Abstract

The literature on political trust currently continues to be dominated by the cognitive approach, whose adherents perceive trust as a function of political knowledge and social experience. In turn, the psycho-emotional foundations of political trust (personality traits, psychological needs and emotions) are still in the shadow of the cognitive revolution and remain poorly understood. The article attempts to justify the need to study political trust not only as a rational-evaluative construct, but also as a complex psycho-emotional phenomenon that arises at the intersection of cognitive and affective processes occurring at the conscious and subconscious levels.
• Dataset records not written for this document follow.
Definition ex_epoll : epoll_state (gmap Z Z) :=
  mk_epoll ex_kernel (mk_epollop 32 (-1)) ex_cl ex_cl_io [].

Lemma epoll_dispatch_witness :
  ∃ s' act res, epoll_dispatch (λ _, true) ex_epoll None = Some (s', act, res) ∧
    changes (ep_changelist s') = [].
Proof.
  destruct (epoll_dispatch_correct (λ _, true) ex_epoll None)
    as (_ & _ & _ & s' & act & res & _ & _ & _ & Hd & _ & Hch & _).
  - split; [apply NoDup_singleton|vm_compute; discriminate].
  - intros c ->%list_elem_of_singleton. split; [unfold change_ok; split_and!; vm_compute; discriminate|].
    vm_compute. reflexivity.
  - vm_compute. reflexivity.
  - repeat constructor.
  - simpl. lia.
  - by exists s', act, res.
Defined.

Lemma epoll_del_drops_edge_trigger_witness :
  ∃ k', epoll_nochangelist_del {[3 := Z.lor EPOLLET (Z.lor EPOLLIN EPOLLOUT)]} 3
      (Z.lor EV_READ EV_WRITE) EV_WRITE = Some (k', 0) ∧
    ∃ ev, k' !! 3 = Some ev ∧ ev &? EPOLLET = false.
Proof.
  eexists. split; [vm_compute; reflexivity|].
  destruct (epoll_del_drops_edge_trigger (interest := ref_interest)
    {[3 := Z.lor EPOLLET (Z.lor EPOLLIN EPOLLOUT)]} 3 {[3 := EPOLLIN]} EV_WRITE)
    as (ev & Hi & Het & _).
  - by right.
  - vm_compute. reflexivity.
  - exists ev. split; [exact Hi|exact Het].
Defined.

Lemma epoll_timeout_witness :
  let '(timer, timeout) := dispatch_timeout (mk_epollop 32 (-1)) (Some (mk_timeval 1 1)) in
  timeout = 1001 ∧ timer = None.
Proof.
  destruct (epoll_timeout_rounds_up (mk_epollop 32 (-1)) (mk_timeval 1 1)) as (Ht & _ & _).
  - simpl. lia.
  - unfold tv_norm. simpl. lia.
  - simpl. lia.
  - split; [vm_compute; reflexivity|exact Ht].
Defined.
Lemma process_queue_inv fuel b i count max endtime b' n :
  loop_inv b → process_queue_loop run_callback fuel b i count max endtime = Some (b', n) → loop_inv b'.
Proof.
  revert b count. induction fuel as [|fuel IH]; intros b count Hi Hp; simpl in Hp; [done|].
  run Hp. destruct x as [e|]; [|by simplify_eq]. run Hp. rename x into b1, H1 into Ht.
  destruct (take_active_inv _ _ _ Hi Ht) as [Hi1 Hidle]. run Hp. cbv zeta in Hp. run Hp.
  rename x0 into b2, H2 into Hr. apply run_closure_inv in Hr; [|by apply (loop_inv_struct b1)|done].
  assert (Hi2 : loop_inv (set_current_event NULL b2)) by (by apply (loop_inv_struct b2)).
  set (b3 := set_current_event NULL b2) in *. clearbody b3. revert Hp.
  generalize (if negb (ev_flags x &? EVLIST_INTERNAL) then count + 1 else count). intros c Hp.
  destruct (negb (event_break b2 =? 0)); [by simplify_eq|].
  destruct (max <=? c); [by simplify_eq|]. run Hp. destruct x0 as [b4 late].
  assert (Hi4 : loop_inv b4).
  { destruct endtime; [|by simplify_eq]. destruct (negb (c =? 0)); [|by simplify_eq]. run H2. run H2.
    destruct x1 as [b5 now]. simplify_eq. eapply gettime_ok_inv; [|done]. by eapply update_time_cache_inv. }
  destruct late; [by simplify_eq|]. destruct (negb (event_continue b4 =? 0)); [by simplify_eq|]. by eapply IH.
Qed.

Lemma process_active_loop_inv fuel n b i c max limit endtime b' r :
  loop_inv b → process_active_loop run_callback fuel b i n c max limit endtime = Some (b', r) →
  loop_inv b'.
Proof.
  revert b i c. induction n as [|n IH]; intros b i c Hi Hp; simpl in Hp; [done|].
  destruct (negb _); [by simplify_eq|]. run Hp. destruct x; [|by eapply IH]. run Hp.
  destruct x as [b1 c1]. assert (Hi1 : loop_inv b1).
  { destruct (_ <? limit); (eapply process_queue_inv; [|done]); by apply (loop_inv_struct b). }
  destruct (c1 <? 0); [by simplify_eq|]. destruct (0 <? c1); [by simplify_eq|]. by eapply IH.
Qed.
Having consistently analyzed three approaches to understanding the nature of political trust — as knowledge, as heuristics and as affect — the author elaborates his definition of this phenomenon, describing it as a specific psycho-emotional state that accumulates knowledge about objects of political space, emotionally and symbolically significant images of politicians and institutions formed in the process of socialization, as well as the confidence that the expectations arising on this basis will be met to one degree or another in the future. Moving from the conceptual to the empirical level, he examines survey and experimental strategies for distinguishing between cognitive and affective foundations of trust, revealing their possibilities and limitations. The final part of the article outlines potential further directions for research in the field of political trust. According to the author, agent-based modeling is extremely promising in this regard, as it allows looking at the cognitive and affective bases of political trust as a single whole, where cognitive and affective processes are closely interconnected and capable of moving from one state to another.